This exercise calls for the line with "ticks k' q'", the line with "abf_wf (q_routing q)", and all lines between them in the material below, output exactly and with no other lines.

Extracted data |
-------------------------

(* ===== verification/QuasarTheorems.v ===== *)
(** * QuasarTheorems: the contract of the overlay node

    The properties of [Quasar] a user of the overlay relies on, proved from the
    lemmas of [QuasarSpec]. *)

From stdpp Require Import relations.
From S2P Require Import Prelude Bitset Bloom ElasticBloom ElasticBloomSpec AttenuatedBloom Cbor BloomCodec Endian.
From S2P Require Import MessageId CborWire Node Route Ring Protocol Quasar QuasarSpec.

(** ** Expiry *)

(** A subscription after [k] ticks; TTL 0 never expires. *)
Definition age (k : Z) (s : quasar_subscription_t) : option quasar_subscription_t :=
  if sub_ttl s =? 0 then Some s
  else if sub_ttl s <=? k then None
  else Some (mkSub (sub_topic s) (sub_ttl s - k)).

Section expiry.
Context (XXH3 : list Z → Z → Z).

Definition sub_wf (s : quasar_subscription_t) : Prop := is_u32 (sub_ttl s).

Lemma tick_subs_spec routing l :
  abf_wf routing → Forall sub_wf l →
  ∃ r, tick_subs XXH3 routing l = Ret (r, omap (age 1) l) ∧ abf_wf r ∧
    abf_level_count r = abf_level_count routing.
Proof.
  revert routing. induction l as [|s l IH]; intros routing Hwf Hl; [by eexists|].
  apply Forall_cons_1 in Hl as [[Hs _] Hl]. cbn [tick_subs omap]. simpl. unfold age at 1.
  destruct (Z.ltb_spec 0 (sub_ttl s)).
  - rewrite (proj2 (Z.eqb_neq (sub_ttl s) 0)) by lia. destruct (Z.eqb_spec (sub_ttl s - 1) 0).
    + rewrite (proj2 (Z.leb_le _ _)) by lia.
      destruct (abf_unsubscribe_total XXH3 routing (sub_topic s) Hwf) as (r & E & Hr & Hc).
      rewrite E, bind_Ret_l. destruct (IH r Hr Hl) as (r' & E' & Hr' & Hc').
      exists r'. split_and!; [done|done|congruence].
    + rewrite (proj2 (Z.leb_gt _ _)) by lia. destruct (IH routing Hwf Hl) as (r & E & Hr & Hc).
      rewrite E, bind_Ret_l. by exists r.
  - rewrite (proj2 (Z.eqb_eq (sub_ttl s) 0)) by lia. destruct (IH routing Hwf Hl) as (r & E & Hr & Hc).
    rewrite E, bind_Ret_l. by exists r.
Qed.

(** [k] successive calls of [quasar_tick]. *)
Fixpoint ticks (k : nat) (q : quasar_t) : exec quasar_t :=
  match k with
  | O => Ret q
  | S k' => '(_, q') <- quasar_tick XXH3 q ;; ticks k' q'
  end.

Lemma age_age k s : 0 <= k → sub_wf s → age 1 s ≫= age k = age (k + 1) s.
Proof.
  intros Hk [Hs _]. unfold age. destruct (Z.eqb_spec (sub_ttl s) 0) as [E|].
  - simpl. by rewrite E.
  - destruct (Z.leb_spec (sub_ttl s) 1); simpl.
    + by rewrite (proj2 (Z.leb_le _ _)) by lia.
    + rewrite (proj2 (Z.eqb_neq _ _)) by lia.
      destruct (Z.leb_spec (sub_ttl s - 1) k), (Z.leb_spec (sub_ttl s) (k + 1)); simpl; try lia; [done|].
      do 2 f_equal. lia.
Qed.

Lemma omap_cons {A B} (f : A → option B) x l :
  omap f (x :: l) = match f x with Some y => y :: omap f l | None => omap f l end.
Proof. done. Qed.

Lemma omap_age k l : 0 <= k → Forall sub_wf l → omap (age k) (omap (age 1) l) = omap (age (k + 1)) l.
Proof.
  intros Hk. induction l as [|s l IH]; intros Hl; [done|]. apply Forall_cons_1 in Hl as [Hs Hl].
  rewrite !omap_cons, <- (age_age k s Hk Hs). destruct (age 1 s) as [s'|]; simpl; by rewrite <- IH.
Qed.

Lemma omap_age_0 l : Forall sub_wf l → omap (age 0) l = l.
Proof.
  induction l as [|s l IH]; intros Hl; [done|]. apply Forall_cons_1 in Hl as [[Hs _] Hl].
  rewrite omap_cons. unfold age at 1. destruct (Z.eqb_spec (sub_ttl s) 0); [by rewrite IH|].
  destruct (Z.leb_spec (sub_ttl s) 0); [lia|]. rewrite IH by done. f_equal.
  destruct s. simpl. f_equal. lia.
Qed.

Lemma age_wf k l : 0 <= k → Forall sub_wf l → Forall sub_wf (omap (age k) l).
Proof.
  intros Hk. induction l as [|s l IH]; intros Hl; [done|]. apply Forall_cons_1 in Hl as [Hs Hl].
  rewrite omap_cons. unfold age at 1. destruct (_ =? 0) eqn:E0; [constructor; auto|].
  destruct (Z.leb_spec (sub_ttl s) k); [auto|]. constructor; [|auto].
  unfold sub_wf, is_u32 in *. simpl. lia.
Qed.

Lemma ticks_spec k q :
  abf_wf (q_routing q) → Forall sub_wf (q_local_subs q) →
  ∃ q', ticks k q = Ret q' ∧ q_local_subs q' = omap (age (Z.of_nat k)) (q_local_subs q).
Proof.
  revert q. induction k as [|k IH]; intros q Hr Hs.
  - exists q. split; [done|]. by rewrite omap_age_0.
  - destruct (tick_subs_spec (q_routing q) (q_local_subs q) Hr Hs) as (r & E & Hr' & _).
    cbn [ticks]. unfold quasar_tick at 1. rewrite E, !bind_Ret_l. cbv beta iota.
    destruct (IH (q_with q r (q_neighbor_filters q) (omap (age 1) (q_local_subs q)) (q_seen q)))
      as (q' & E' & Hq'); [done|by apply age_wf|].
    exists q'. split; [done|]. rewrite Hq'. simpl. rewrite omap_age by (done || lia). f_equal. f_equal. lia.
Qed.
End expiry.

(** ** Echoes of published messages *)

Section echoes.
Context (XXH3 : list Z → Z → Z) (clock : Z → Z * Z) (DatagramSend : Z → list Z → bool).
Abbreviation has := (bloom_filter_contains_nn XXH3).

(** Every identifier drawn from the generator since [w] is recorded. *)
Definition ids_recorded (w w' : world) (q' : quasar_t) : Prop :=
  w_ids w <= w_ids w' ∧
  ∀ i, w_ids w <= i < w_ids w' → has (q_seen q') (id_memory (nth_id clock i)) = Ret true.

Lemma ids_recorded_refl w q : ids_recorded w w q.
Proof. split; [lia|]. intros i Hi. lia. Qed.

Lemma ids_recorded_trans w1 w2 w3 q2 q3 :
  bloom_wf (q_seen q2) → seen_le XXH3 q2 q3 →
  ids_recorded w1 w2 q2 → ids_recorded w2 w3 q3 → ids_recorded w1 w3 q3.
Proof.
  intros Hwf Hle [H1 R1] [H2 R2]. split; [lia|]. intros i Hi. destruct (decide (i < w_ids w2)).
  - apply Hle; [done|]. apply R1. lia.
  - apply R2. lia.
Qed.

Lemma send_route_ids protocol m t w w' :
  send_route DatagramSend protocol m t w = Ret w' → w_ids w' = w_ids w.
Proof. unfold send_route. intros H. apply bind_ret in H as ([buf|] & _ & [= <-]); done. Qed.

Lemma random_walk_ids protocol alpha peers sent m w m' w' :
  random_walk XXH3 DatagramSend protocol alpha peers sent m w = Ret (m', w') → w_ids w' = w_ids w.
Proof.
  revert sent m w. induction peers as [|p peers IH]; intros sent m w H; simpl in H; [by injection H as <- <-|].
  destruct (_ <=? _); [by injection H as <- <-|]. apply bind_ret in H as (b & _ & H). destruct b; [by eapply IH|].
  apply bind_ret in H as (w1 & E1 & H). apply bind_ret in H as ([rc m1] & _ & H).
  apply send_route_ids in E1. rewrite <- E1. by eapply IH.
Qed.

(** Drawing one identifier and recording it. *)
Lemma create_recorded q w t d hops size k m g s :
  0 <= w_ids w < 2 ^ 64 - 1 → bloom_wf (q_seen q) →
  quasar_route_message_create clock (w_ids w) (Some t) d hops size k = (Some m, g) →
  seen_add XXH3 q (rm_id m) = Ret s →
  g = w_ids w + 1 ∧ ∀ log, ids_recorded w (mkWorld g log) s.
Proof.
  intros Hw Hwf Hc Hs. destruct d as [d|]; [|done]. injection Hc as <- <-.
  rewrite u64_id by (unfold is_u64; lia). split; [done|]. intros log. split; [simpl; lia|]. simpl. intros i Hi.
  replace i with (w_ids w) by lia.
  destruct (seen_add_spec XXH3 q (nth_id clock (w_ids w)) Hwf) as (s' & E & _ & Hh).
  cbn [rm_id] in Hs. unfold nth_id in E. simpl in E. simpl in Hs. rewrite E in Hs. injection Hs as <-. exact Hh.
Qed.

Lemma publish_to_recorded q t d local target w q' w' :
  0 <= w_ids w < 2 ^ 64 - 1 → bloom_wf (q_seen q) →
  publish_to XXH3 clock DatagramSend q t d local target w = Ret (q', w') →
  w_ids w' <= w_ids w + 1 ∧ ids_recorded w w' q'.
Proof.
  intros Hw Hwf. unfold publish_to.
  destruct (quasar_route_message_create _ _ _ _ _ _ _) as [[m|] g] eqn:Ec.
  - intros H. apply bind_ret in H as (q1 & E1 & H). apply bind_ret in H as ([rc1 m1] & _ & H).
    apply bind_ret in H as ([rc2 m2] & _ & H). apply bind_ret in H as (w2 & Es & [= <- <-]).
    destruct (create_recorded q w t d _ _ _ m g q1 Hw Hwf Ec E1) as [-> Hr].
    apply send_route_ids in Es. simpl in Es. split; [lia|].
    specialize (Hr (w_log w2)). by destruct w2; simpl in *; subst.
  - intros [= <- <-]. destruct d; [done|]. injection Ec as <-. simpl. split; [lia|].
    destruct w. apply ids_recorded_refl.
Qed.

Lemma republish_recorded q t d local peers w q' w' :
  0 <= w_ids w → w_ids w + zlen peers < 2 ^ 64 → bloom_wf (q_seen q) →
  republish XXH3 clock DatagramSend q t d local peers w = Ret (q', w') → ids_recorded w w' q'.
Proof.
  revert q w. induction peers as [|p peers IH]; intros q w Hw Hb Hwf H; simpl in H.
  - injection H as <- <-. apply ids_recorded_refl.
  - apply bind_ret in H as ([q1 w1] & E & H). unfold zlen in Hb. simpl in Hb.
    pose proof (publish_to_seen XXH3 clock DatagramSend _ _ _ _ _ _ _ _ E Hwf) as [Hwf1 _].
    destruct (publish_to_recorded q t d local p w q1 w1) as [Hle Hr]; [lia|done|done|].
    destruct Hr as [Hge Hr]. eapply ids_recorded_trans; [exact Hwf1| |by split|].
    + by eapply republish_seen.
    + eapply IH; [lia|unfold zlen; lia|done|done].
Qed.

Lemma publish_random_recorded q t d w rc q' w' :
  0 <= w_ids w < 2 ^ 64 - 1 → bloom_wf (q_seen q) →
  publish_random XXH3 clock DatagramSend q t d w = Ret (rc, q', w') → ids_recorded w w' q'.
Proof.
  intros Hw Hwf. unfold publish_random.
  destruct (quasar_route_message_create _ _ _ _ _ _ _) as [[m|] g] eqn:Ec.
  - intros H. apply bind_ret in H as (q1 & E1 & H).
    destruct (create_recorded q w t d _ _ _ m g q1 Hw Hwf Ec E1) as [-> Hr].
    destruct (q_protocol q) as [p|]; [|injection H as <- <- <-; apply Hr].
    destruct (meridian_protocol_get_local_node _) as [rc' [a po]].
    apply bind_ret in H as ([rc1 m1] & _ & H). apply bind_ret in H as ([rc2 m2] & _ & H).
    apply bind_ret in H as ([m3 w3] & Ew & [= <- <- <-]). apply random_walk_ids in Ew. simpl in Ew.
    specialize (Hr (w_log w3)). by destruct w3; simpl in *; subst.
  - intros [= <- <- <-]. destruct d; [done|]. injection Ec as <-. destruct w. apply ids_recorded_refl.
Qed.
End echoes.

-------------------------

Written answer |
  | S k' => '(_, q') <- quasar_tick XXH3 q ;; ticks k' q'
  end.

Lemma age_age k s : 0 <= k → sub_wf s → age 1 s ≫= age k = age (k + 1) s.
Proof.
  intros Hk [Hs _]. unfold age. destruct (Z.eqb_spec (sub_ttl s) 0) as [E|].
  - simpl. by rewrite E.
  - destruct (Z.leb_spec (sub_ttl s) 1); simpl.
    + by rewrite (proj2 (Z.leb_le _ _)) by lia.
    + rewrite (proj2 (Z.eqb_neq _ _)) by lia.
      destruct (Z.leb_spec (sub_ttl s - 1) k), (Z.leb_spec (sub_ttl s) (k + 1)); simpl; try lia; [done|].
      do 2 f_equal. lia.
Qed.

Lemma omap_cons {A B} (f : A → option B) x l :
  omap f (x :: l) = match f x with Some y => y :: omap f l | None => omap f l end.
Proof. done. Qed.

Lemma omap_age k l : 0 <= k → Forall sub_wf l → omap (age k) (omap (age 1) l) = omap (age (k + 1)) l.
Proof.
  intros Hk. induction l as [|s l IH]; intros Hl; [done|]. apply Forall_cons_1 in Hl as [Hs Hl].
  rewrite !omap_cons, <- (age_age k s Hk Hs). destruct (age 1 s) as [s'|]; simpl; by rewrite <- IH.
Qed.

Lemma omap_age_0 l : Forall sub_wf l → omap (age 0) l = l.
Proof.
  induction l as [|s l IH]; intros Hl; [done|]. apply Forall_cons_1 in Hl as [[Hs _] Hl].
  rewrite omap_cons. unfold age at 1. destruct (Z.eqb_spec (sub_ttl s) 0); [by rewrite IH|].
  destruct (Z.leb_spec (sub_ttl s) 0); [lia|]. rewrite IH by done. f_equal.
  destruct s. simpl. f_equal. lia.
Qed.

Lemma age_wf k l : 0 <= k → Forall sub_wf l → Forall sub_wf (omap (age k) l).
Proof.
  intros Hk. induction l as [|s l IH]; intros Hl; [done|]. apply Forall_cons_1 in Hl as [Hs Hl].
  rewrite omap_cons. unfold age at 1. destruct (_ =? 0) eqn:E0; [constructor; auto|].
  destruct (Z.leb_spec (sub_ttl s) k); [auto|]. constructor; [|auto].
  unfold sub_wf, is_u32 in *. simpl. lia.
Qed.

Lemma ticks_spec k q :
  abf_wf (q_routing q) → Forall sub_wf (q_local_subs q) →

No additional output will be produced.